Work task: Copy out the entries below exactly as they stand, but only from the line containing "scanner_init_offset)], with the" through the line containing "has used up a result of GnuTLS. *)".

Listed records:
(* ===== verification/OtpLink.v ===== *)
(** * The connection to the scanner: [write_to_scanner] and [read_from_server] of [ompd.c]

    [read_from_server] fills [from_scanner]; [write_to_scanner] brings the
    connection up (version, NVT information, list of plugins) and then empties the
    output buffer.  The results of GnuTLS and of [openvas_server_connect] and
    [openvas_server_verify] are arguments. *)

From stdpp Require Import base list strings.
From Stdlib Require Import Ascii ZArith Lia.
From S2P Require Import Prelude ServerBuffer Otp.
Local Open Scope Z_scope.

(** ** Reading *)

(** A call of [gnutls_record_recv]: bytes (none at the end of file) or its error. *)
Inductive recv_result :=
| Received (data : string)
| RecvAgain
| RecvInterrupted
| RecvRehandshake
| RecvOther.

(** 0: read everything, -1: error, -2: the buffer is full, -3: end of file. *)
Fixpoint read_from_server (rs : list recv_result) (b : buffer) : outcome (Z * buffer) :=
  if from_scanner_end b <? from_buffer_size then
    match rs with
    | [] => NoReturn
    | RecvAgain :: _ => Ret (0, b)
    | RecvInterrupted :: rs' | RecvRehandshake :: rs' => read_from_server rs' b
    | RecvOther :: _ => Ret (-1, b)
    | Received EmptyString :: _ => Ret (-3, b)
    | Received data :: rs' =>
        if from_buffer_size - from_scanner_end b <? CStr.slen data then Undef
        else read_from_server rs' (receive data b)
    end
  else Ret (-2, b).

(** ** Writing *)

(** [scanner_init_state], [scanner_init_offset], the output buffer and the session. *)
Record link := mk_link {
  l_init : scanner_init_state_t; l_offset : Z; l_out : to_server_t; l_session : session_t }.

Definition set_init (v : scanner_init_state_t) : M link unit := fun s =>
  Ret (tt, mk_link v (l_offset s) (l_out s) (l_session s)).
Definition set_offset (v : Z) : M link unit := fun s =>
  Ret (tt, mk_link (l_init s) v (l_out s) (l_session s)).

(** [scanner_init_offset = write_string_to_server (session, string +
    scanner_init_offset)], with the new value as the result. *)
Definition write_at_offset (string : string) : M link Z := fun s =>
  if (l_offset s <? 0) || (CStr.slen string <? l_offset s) then Undef else
  match write_string_to_server (CStr.drop_str (Z.to_nat (l_offset s)) string) (l_session s) with
  | Ret (r, t) => Ret (r, mk_link (l_init s) r (l_out s) t)
  | NoReturn => NoReturn
  | Undef => Undef
  end.

(** [while (1) switch (write_to_server_buffer (...))]; a round that is interrupted
    has used up a result of GnuTLS. *)
Fixpoint flush (fuel : nat) : M link Z := fun s =>
  match fuel with
  | O => NoReturn
  | S n =>
      match write_to_server_buffer (l_out s) (l_session s) with
      | Ret (r, b, t) =>
          let s' := mk_link (l_init s) (l_offset s) b t in
          if r =? -3 then flush n s' else Ret (r, s')
      | NoReturn => NoReturn
      | Undef => Undef
      end
  end.
Definition write_out : M link Z := fun s => flush (S (length (sends (l_session s)))) s.

Definition version_string : string := line "< OTP/2.0 >".
Definition nvt_info_string : string := line "CLIENT <|> NVT_INFO <|> CLIENT".
Definition complete_list_string : string := line "CLIENT <|> COMPLETE_LIST <|> CLIENT".
Definition go_on_string : string :=
  line "CLIENT <|> GO ON <|> CLIENT" +:+ line "CLIENT <|> CERTIFICATES <|> CLIENT".

(** [case SCANNER_INIT_CONNECTED] *)
Definition write_version (ompd_nvt_cache_mode : Z) : M link Z :=
  r ← write_at_offset version_string;
  (if r =? 0 then set_init SCANNER_INIT_SENT_VERSION else mret tt) ;;
  if r =? -1 then set_offset 0 ;; mret (-1) else
  if ompd_nvt_cache_mode =? 0 then mret (-3) else
  r ← write_at_offset nvt_info_string;
  if r =? -1 then set_offset 0 ;; mret (-1) else mret (-3).

(** [case SCANNER_INIT_GOT_PLUGINS] *)
Definition write_go_on (ompd_nvt_cache_mode : Z) : M link Z :=
  r ← write_at_offset go_on_string;
  if r =? 0 then
    set_init (if ompd_nvt_cache_mode =? -1 then SCANNER_INIT_DONE_CACHE_MODE_UPDATE
              else if ompd_nvt_cache_mode =? -2 then SCANNER_INIT_DONE_CACHE_MODE
              else SCANNER_INIT_DONE) ;;
    write_out
  else if r =? -1 then set_offset 0 ;; mret (-1)
  else mret (-3).

(** [case SCANNER_INIT_GOT_FEED_VERSION] *)
Definition write_complete_list (ompd_nvt_cache_mode : Z) : M link Z :=
  if ompd_nvt_cache_mode =? 0 then write_go_on ompd_nvt_cache_mode else
  r ← write_at_offset complete_list_string;
  if r =? 0 then
    set_init (if ompd_nvt_cache_mode =? -1 then SCANNER_INIT_SENT_COMPLETE_LIST_UPDATE
              else SCANNER_INIT_SENT_COMPLETE_LIST) ;;
    mret (-3)
  else if r =? -1 then set_offset 0 ;; mret (-1)
  else mret (-3).

(** 0: wrote everything, -1: error, -2: wrote what the scanner accepted, -3: did a
    step of the initialisation.  [connect] and [verify] are the results of
    [openvas_server_connect] and [openvas_server_verify]. *)
Definition write_to_scanner (connect verify ompd_nvt_cache_mode : Z) : M link Z := fun s =>
  match l_init s with
  | SCANNER_INIT_CONNECT_INTR | SCANNER_INIT_TOP =>
      if connect =? 0 then
        if negb (verify =? 0) then Ret (-1, s)
        else (set_init SCANNER_INIT_CONNECTED ;; write_version ompd_nvt_cache_mode) s
      else if connect =? -2 then (set_init SCANNER_INIT_CONNECT_INTR ;; mret (-3)) s
      else Ret (-1, s)
  | SCANNER_INIT_CONNECTED => write_version ompd_nvt_cache_mode s
  | SCANNER_INIT_SENT_VERSION | SCANNER_INIT_SENT_COMPLETE_LIST
  | SCANNER_INIT_SENT_COMPLETE_LIST_UPDATE => Undef
  | SCANNER_INIT_GOT_FEED_VERSION => write_complete_list ompd_nvt_cache_mode s
  | SCANNER_INIT_GOT_PLUGINS => write_go_on ompd_nvt_cache_mode s
  | SCANNER_INIT_DONE | SCANNER_INIT_DONE_CACHE_MODE | SCANNER_INIT_DONE_CACHE_MODE_UPDATE =>
      write_out s
  end.

(** ** Lemmas *)

Lemma receive_append data b :
  overrun b = 0 ->
  receive data b = mk_buffer (from_scanner_start b) (pending b +:+ data) 0.
Proof.
  intros H. unfold receive. rewrite H. pose proof (CStr.slen_nonneg data).
  by rewrite Z.max_l by lia.
Qed.

(** The bytes of the calls in the order they came. *)
Definition received_bytes (rs : list recv_result) : string :=
  foldr (fun r s => match r with Received data => data +:+ s | _ => s end) EmptyString rs.

Lemma read_from_server_appends rs b r b' :
  overrun b = 0 -> from_scanner_end b <= from_buffer_size ->
  read_from_server rs b = Ret (r, b') ->
  overrun b' = 0 /\ from_scanner_end b' <= from_buffer_size
  /\ from_scanner_start b' = from_scanner_start b
  /\ (exists n, pending b' = (pending b +:+ received_bytes (take n rs)))
  /\ (r = -2 <-> from_scanner_end b' = from_buffer_size).
Proof.
  revert b. induction rs as [|x rs IH]; intros b Ho He; cbn [read_from_server].
  - destruct (_ <? _) eqn:E; [done|]. intros [= <- <-]. repeat split; try done; try lia.
    exists O. by rewrite CStr.append_nil_r.
  - destruct (_ <? _) eqn:E.
    2: { intros [= <- <-]. repeat split; try done; try lia. exists O. by rewrite CStr.append_nil_r. }
    assert (forall r0 : Z, r0 <> -2 -> Ret (r0, b) = Ret (r, b') ->
      overrun b' = 0 /\ from_scanner_end b' <= from_buffer_size
      /\ from_scanner_start b' = from_scanner_start b
      /\ (exists n, pending b' = (pending b +:+ received_bytes (take n (x :: rs))))
      /\ (r = -2 <-> from_scanner_end b' = from_buffer_size)) as Hstop.
    { intros r0 Hr [= <- <-]. repeat split; try done; try lia. exists O. by rewrite CStr.append_nil_r. }
    assert (forall b1 d, pending b1 = (pending b +:+ d) -> overrun b1 = 0 ->
      from_scanner_start b1 = from_scanner_start b -> from_scanner_end b1 <= from_buffer_size ->
      received_bytes [x] = d -> read_from_server rs b1 = Ret (r, b') ->
      overrun b' = 0 /\ from_scanner_end b' <= from_buffer_size
      /\ from_scanner_start b' = from_scanner_start b
      /\ (exists n, pending b' = (pending b +:+ received_bytes (take n (x :: rs))))
      /\ (r = -2 <-> from_scanner_end b' = from_buffer_size)) as Hgo.
    { intros b1 d Hp Ho1 Hs He1 Hd H. apply IH in H as (H1 & H2 & H3 & (n & H4) & H5); [|done|done].
      repeat split; [done|done|congruence| |by apply H5|by apply H5].
      exists (S n). rewrite H4, Hp. simpl in *. subst d. rewrite CStr.append_assoc. f_equal.
      destruct x; simpl; try done. by rewrite CStr.append_nil_r. }
    destruct x as [data| | | |].
    + destruct data as [|c data]; [by apply Hstop|]. destruct (_ <? CStr.slen _) eqn:E2; [done|].
      apply (Hgo _ (String c data)); rewrite ?receive_append by done; try done.
      * unfold from_scanner_end in *. simpl from_scanner_start. simpl pending. simpl overrun.
        rewrite CStr.slen_app. lia.
      * simpl. by rewrite CStr.append_nil_r.
    + by apply Hstop.
    + apply (Hgo b EmptyString); try done. by rewrite CStr.append_nil_r.
    + apply (Hgo b EmptyString); try done. by rewrite CStr.append_nil_r.
    + by apply Hstop.
Qed.

(** ** The start of a session *)

(** The calls of [write_to_scanner] in the state [SCANNER_INIT_CONNECTED], each with
    the results GnuTLS gives. *)
Fixpoint connect_rounds (mode : Z) (rounds : list (list send_result)) (s : link)
  : outcome (list Z * link) :=
  match rounds with
  | [] => Ret ([], s)
  | rs :: rounds' =>
      match write_to_scanner 0 0 mode
              (mk_link (l_init s) (l_offset s) (l_out s) (mk_session rs (wire (l_session s)))) with
      | Ret (r, s') =>
          match connect_rounds mode rounds' s' with
          | Ret (l, s'') => Ret (r :: l, s'')
          | NoReturn => NoReturn
          | Undef => Undef
          end
      | NoReturn => NoReturn
      | Undef => Undef
      end
  end.

Definition connected (out : to_server_t) : link :=
  mk_link SCANNER_INIT_CONNECTED 0 out (mk_session [] EmptyString).

Definition wire_of (o : outcome (list Z * link)) : option (list Z * scanner_init_state_t * string) :=
  match o with Ret (l, s) => Some (l, l_init s, wire (l_session s)) | _ => None end.

(** The version goes out whole when GnuTLS takes it in one call of
    [write_to_scanner] or in two.  When GnuTLS takes nothing at first, the result of
    [write_string_to_server] is 0, which is also that of a complete write, and the
    session goes on as if the version had been sent.  The offset kept for the next
    call counts from the last one, so a third call, of which there is one example,
    starts too early; and with an NVT cache to update the next string is written from
    the middle after an incomplete version. *)
Theorem version_sent (out : to_server_t) (mode : Z) (k : nat) :
  (0 < k < 12)%nat -> mode <> 0 ->
  let run mode rounds := wire_of (connect_rounds mode rounds (connected out)) in
  run 0 [[Accepted 12]] = Some ([-3], SCANNER_INIT_SENT_VERSION, version_string)
  /\ run 0 [[Accepted k; GNUTLS_E_AGAIN]; [Accepted (12 - k)]]
     = Some ([-3; -3], SCANNER_INIT_SENT_VERSION, version_string)
  /\ run 0 [[GNUTLS_E_AGAIN]] = Some ([-3], SCANNER_INIT_SENT_VERSION, EmptyString)
  /\ run 0 [[Accepted 5; GNUTLS_E_AGAIN]; [Accepted 3; GNUTLS_E_AGAIN]; [Accepted 9]]
     = Some ([-3; -3; -3], SCANNER_INIT_SENT_VERSION, "< OTP/2." +:+ line "TP/2.0 >")
  /\ run mode [[Accepted 12; Accepted 31]]
     = Some ([-3], SCANNER_INIT_SENT_VERSION, version_string +:+ nvt_info_string)
  /\ run mode [[Accepted 5; GNUTLS_E_AGAIN; Accepted 26]]
     = Some ([-3], SCANNER_INIT_CONNECTED, "< OTP" +:+ line "T <|> NVT_INFO <|> CLIENT").
Proof.
  intros Hk Hm run. unfold run. assert ((mode =? 0) = false) as Em by lia.
  split; [reflexivity|]. split.
  { assert (k ∈ seq 1 11) as Hin by (apply elem_of_seq; lia).
    repeat (apply elem_of_cons in Hin as [->|Hin]; [vm_compute; reflexivity|]).
    by apply elem_of_nil in Hin. }
  split; [reflexivity|]. split; [vm_compute; reflexivity|].
  unfold wire_of, connect_rounds, write_to_scanner, write_version, connected, mbind, M_bind. simpl l_init.
  rewrite Em. split; vm_compute; reflexivity.
Qed.

Lemma version_sent_witness :
  wire_of (connect_rounds (-1) [[Accepted 5; GNUTLS_E_AGAIN; Accepted 26]] (connected to_server_empty))
  = Some ([-3], SCANNER_INIT_CONNECTED, "< OTP" +:+ line "T <|> NVT_INFO <|> CLIENT").
Proof.
  assert (0 < 4 < 12)%nat as Hk by lia. assert (-1 <> 0) as Hm by lia.
  apply (version_sent to_server_empty (-1) 4 Hk Hm).
Defined.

Response:
    scanner_init_offset)], with the new value as the result. *)
Definition write_at_offset (string : string) : M link Z := fun s =>
  if (l_offset s <? 0) || (CStr.slen string <? l_offset s) then Undef else
  match write_string_to_server (CStr.drop_str (Z.to_nat (l_offset s)) string) (l_session s) with
  | Ret (r, t) => Ret (r, mk_link (l_init s) r (l_out s) t)
  | NoReturn => NoReturn
  | Undef => Undef
  end.

(** [while (1) switch (write_to_server_buffer (...))]; a round that is interrupted
    has used up a result of GnuTLS. *)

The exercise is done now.